И оба, при виде сестры милосердия, встали на своем ялике и сняли шапки.
— Вот и пришла проведать маленького рулевого. Здравствуй, Маркушка! Здравствуй, Бугай… Мы ведь соседи… Вчера перебрались в морское собрание! — говорила сестра спокойно, тихо и тем грудным мягким голосом, который звучал проникновенной, охватывающей душу сердечностью.
Но особенно ласковы были глубокие глаза, большие, лучистые и грустные. Они точно светились особенным тихим внутренним светом, исходящим из них, и эти глаза делали поблекшее, усталое и худое продолговатое лицо в белом коленкоровом форменном капоре сестры милосердия необыкновенно чарующим своей прелестью высшей духовной красоты.
В Севастополе не знали, кто она и откуда.
Об этом сестра милосердия не рассказывала.
Знали и благословляли раненые только «милосердную» Ольгу.
Одному Нахимову, к которому она явилась вскоре после первой бомбардировки с просьбой разрешить ей ходить за ранеными, приезжая должна была сообщить, что она княжна Ольга Владимировна Заречная, и пояснить, что дочь того известного богача и опального сановника Заречного, который живет теперь за границей.
И княжна попросила Нахимова оставить в секрете об ее звании.
— Пусть для всех я буду сестра Ольга и, если нужно, просто Заречная!

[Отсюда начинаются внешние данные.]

Definition setChatModelDefault (v : string) (c : config) : config :=
  {| Bind := Bind c;
     ProxyUrl := ProxyUrl c;
     Timeout := Timeout c;
     CodexApiBase := CodexApiBase c;
     CodexApiKey := CodexApiKey c;
     CodexApiOrganization := CodexApiOrganization c;
     CodexApiProject := CodexApiProject c;
     ChatApiBase := ChatApiBase c;
     ChatApiKey := ChatApiKey c;
     ChatApiOrganization := ChatApiOrganization c;
     ChatApiProject := ChatApiProject c;
     ChatModelDefault := v;
     ChatModelMap := ChatModelMap c;
     ChatMaxTokens := ChatMaxTokens c;
     ChatLocale := ChatLocale c |}.

Definition setChatMaxTokens (v : Z) (c : config) : config :=
  {| Bind := Bind c;
     ProxyUrl := ProxyUrl c;
     Timeout := Timeout c;
     CodexApiBase := CodexApiBase c;
     CodexApiKey := CodexApiKey c;
     CodexApiOrganization := CodexApiOrganization c;
     CodexApiProject := CodexApiProject c;
     ChatApiBase := ChatApiBase c;
     ChatApiKey := ChatApiKey c;
     ChatApiOrganization := ChatApiOrganization c;
     ChatApiProject := ChatApiProject c;
     ChatModelDefault := ChatModelDefault c;
     ChatModelMap := ChatModelMap c;
     ChatMaxTokens := v;
     ChatLocale := ChatLocale c |}.

Definition setChatLocale (v : string) (c : config) : config :=
  {| Bind := Bind c;
     ProxyUrl := ProxyUrl c;
     Timeout := Timeout c;
     CodexApiBase := CodexApiBase c;
     CodexApiKey := CodexApiKey c;
     CodexApiOrganization := CodexApiOrganization c;
     CodexApiProject := CodexApiProject c;
     ChatApiBase := ChatApiBase c;
     ChatApiKey := ChatApiKey c;
     ChatApiOrganization := ChatApiOrganization c;
     ChatApiProject := ChatApiProject c;
     ChatModelDefault := ChatModelDefault c;
     ChatModelMap := ChatModelMap c;
     ChatMaxTokens := ChatMaxTokens c;
     ChatLocale := v |}.

(** A field of the struct as the loop of [readConfig] sees it: its json
    tag, its kind, and how it is assigned. *)
Inductive StructField : Type :=
| StringField (tag : string) (SetString : string -> config -> config)
| IntField (tag : string) (SetInt : Z -> config -> config)
| MapField (tag : string).

Definition Tag (f : StructField) : string :=
  match f with
  | StringField tag _ => tag
  | IntField tag _ => tag
  | MapField tag => tag
  end.

(** The fields of [config], in the order of the declaration. *)
Definition configFields : list StructField :=
  [StringField "bind" setBind;
   StringField "proxy_url" setProxyUrl;
   IntField "timeout" setTimeout;
   StringField "codex_api_base" setCodexApiBase;
   StringField "codex_api_key" setCodexApiKey;
   StringField "codex_api_organization" setCodexApiOrganization;
   StringField "codex_api_project" setCodexApiProject;
   StringField "chat_api_base" setChatApiBase;
   StringField "chat_api_key" setChatApiKey;
   StringField "chat_api_organization" setChatApiOrganization;
   StringField "chat_api_project" setChatApiProject;
   StringField "chat_model_default" setChatModelDefault;
   MapField "chat_model_map";
   IntField "chat_max_tokens" setChatMaxTokens;
   StringField "chat_locale" setChatLocale].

Нахимов, сам не знавший и не терпевший тщеславия, молча, но с особым уважением пожал руку княжне, добровольно приехавшей в Севастополь на тяжелый подвиг, и, разумеется, исполнил обе ее просьбы.
— А я знал, барыня, что вы придете! — возбужденно-радостно воскликнул Маркушка.
— А почему, Маркуша?
— Обещали… И вы…
Маркушка внезапно оборвал речь.
— Что ж замолчал?.. Ну, какая по-твоему? — с вызывающей добротой спросила сестра Ольга.
И она почувствовала себя в особенно хорошем настроении здесь, на берегу моря, с Маркушкой и Бугаем, неожиданно ставшими близкими, хотя и такими далекими по своему положению, такими грязными и плохо одетыми и такими, казалось ей, мужественными и хорошими.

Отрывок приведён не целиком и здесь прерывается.